**Work task**
Under this line are the records; write out word for word the part that begins at the line containing "- apply transportFromURL_ok." and ends at the line containing "Proof. intros Hr.", and no more.

(Data records)
=== Begin Enclosure ===

Lemma llms_record_discovered cfg uri host i c r : llms_record cfg uri host i c = Some r → discovered "llms_txt" r.
Proof.
  unfold llms_record. destruct (inferProtocolFromLLMSCandidate c) as [proto confidence] eqn:Hi.
  destruct (_ && _) eqn:Hp; [done|]. destruct (blank _) eqn:Hb; [done|]. intros [= <-]. apply discovered_intro; try done.
  - revert Hi. unfold inferProtocolFromLLMSCandidate. destruct (_ || _); [by intros [= _ <-]|].
    destruct (_ || _); [by intros [= _ <-]|]. pose proof (endpoint_protocol (cand_URL c)) as [_ H]. intros E. by rewrite E in H.
  - apply andb_false_iff in Hp as [Hp%negb_false_iff%streq_true|Hp%negb_false_iff%streq_true]; subst proto; listed.
  - apply transportFromURL_ok.
  - by apply mustDuration_pos.
  - by apply mustDuration_pos.
  - apply llms_auth_valid.
Qed.

(** ** What the sources find *)

Section Found_by.
Context (io : Surroundings) (cfg : Config) (source : string).

Definition all_discovered (f : Found) : Prop := Forall (discovered source) (found f).

Lemma problem_maintains e : maintains all_discovered (problem_found e).
Proof. by apply maintains_modify. Qed.
Lemma record_maintains r : discovered source r → maintains all_discovered (found_record r).
Proof. intros Hr. apply maintains_modify. intros f Hf. apply Forall_app. split; [done|]. by apply Forall_singleton. Qed.
Lemma cancelled_maintains : maintains all_discovered (cancelled io).
Proof. unfold cancelled. maintains_go; apply problem_maintains. Qed.
Lemma fetch_maintains uri : maintains all_discovered (fetchLLMSTxt io uri).
Proof. unfold fetchLLMSTxt. maintains_go. Qed.
Lemma reachable_maintains endpoint : maintains all_discovered (httpReachable io endpoint).
Proof. unfold httpReachable. maintains_go. Qed.
Lemma port_maintains host port : maintains all_discovered (isTCPPortOpen io host port).
Proof. unfold isTCPPortOpen. maintains_go. Qed.
#[local] Hint Resolve problem_maintains record_maintains cancelled_maintains fetch_maintains reachable_maintains
  port_maintains : go.

Lemma env_vars_maintain names : source = "env" → maintains all_discovered (env_vars io names).
Proof.
  intros Hs. assert (∀ name idx cs, maintains all_discovered (env_candidates io name idx cs)) as Hc.
  { intros name idx cs. revert idx. induction cs as [|c cs IH]; intros idx; cbn [env_candidates]; maintains_go.
    apply record_maintains. rewrite Hs. by eapply env_target_discovered. }
  induction names as [|name names IH]; cbn [env_vars]; maintains_go.
Qed.

Lemma probe_maintains host port cs :
  source = "local_proxy_scan" → Forall (λ c, ∃ p, p ≠ "" ∧ c = "http://" +:+ p) cs →
  maintains all_discovered (probe_endpoints io cfg host port cs).
Proof.
  intros Hs Hcs. induction Hcs as [|c cs (p & Hp & ->) _ IH]; cbn [probe_endpoints]; maintains_go.
  apply record_maintains. rewrite Hs. by apply local_record_discovered.
Qed.

Lemma candidates_http host port : Forall (λ c, ∃ p, p ≠ "" ∧ c = "http://" +:+ p) (candidate_endpoints host port).
Proof.
  unfold candidate_endpoints. apply Forall_fmap, Forall_forall. intros path _. cbn.
  eexists. split; [|reflexivity]. by destruct host.
Qed.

=== End Enclosure ===

**Exercise answer**
  - apply transportFromURL_ok.
  - by apply mustDuration_pos.
  - by apply mustDuration_pos.
  - apply llms_auth_valid.
Qed.

(** ** What the sources find *)

Section Found_by.
Context (io : Surroundings) (cfg : Config) (source : string).

Definition all_discovered (f : Found) : Prop := Forall (discovered source) (found f).

Lemma problem_maintains e : maintains all_discovered (problem_found e).
Proof. by apply maintains_modify. Qed.
Lemma record_maintains r : discovered source r → maintains all_discovered (found_record r).
Proof. intros Hr. apply maintains_modify. intros f Hf. apply Forall_app. split; [done|]. by apply Forall_singleton. Qed.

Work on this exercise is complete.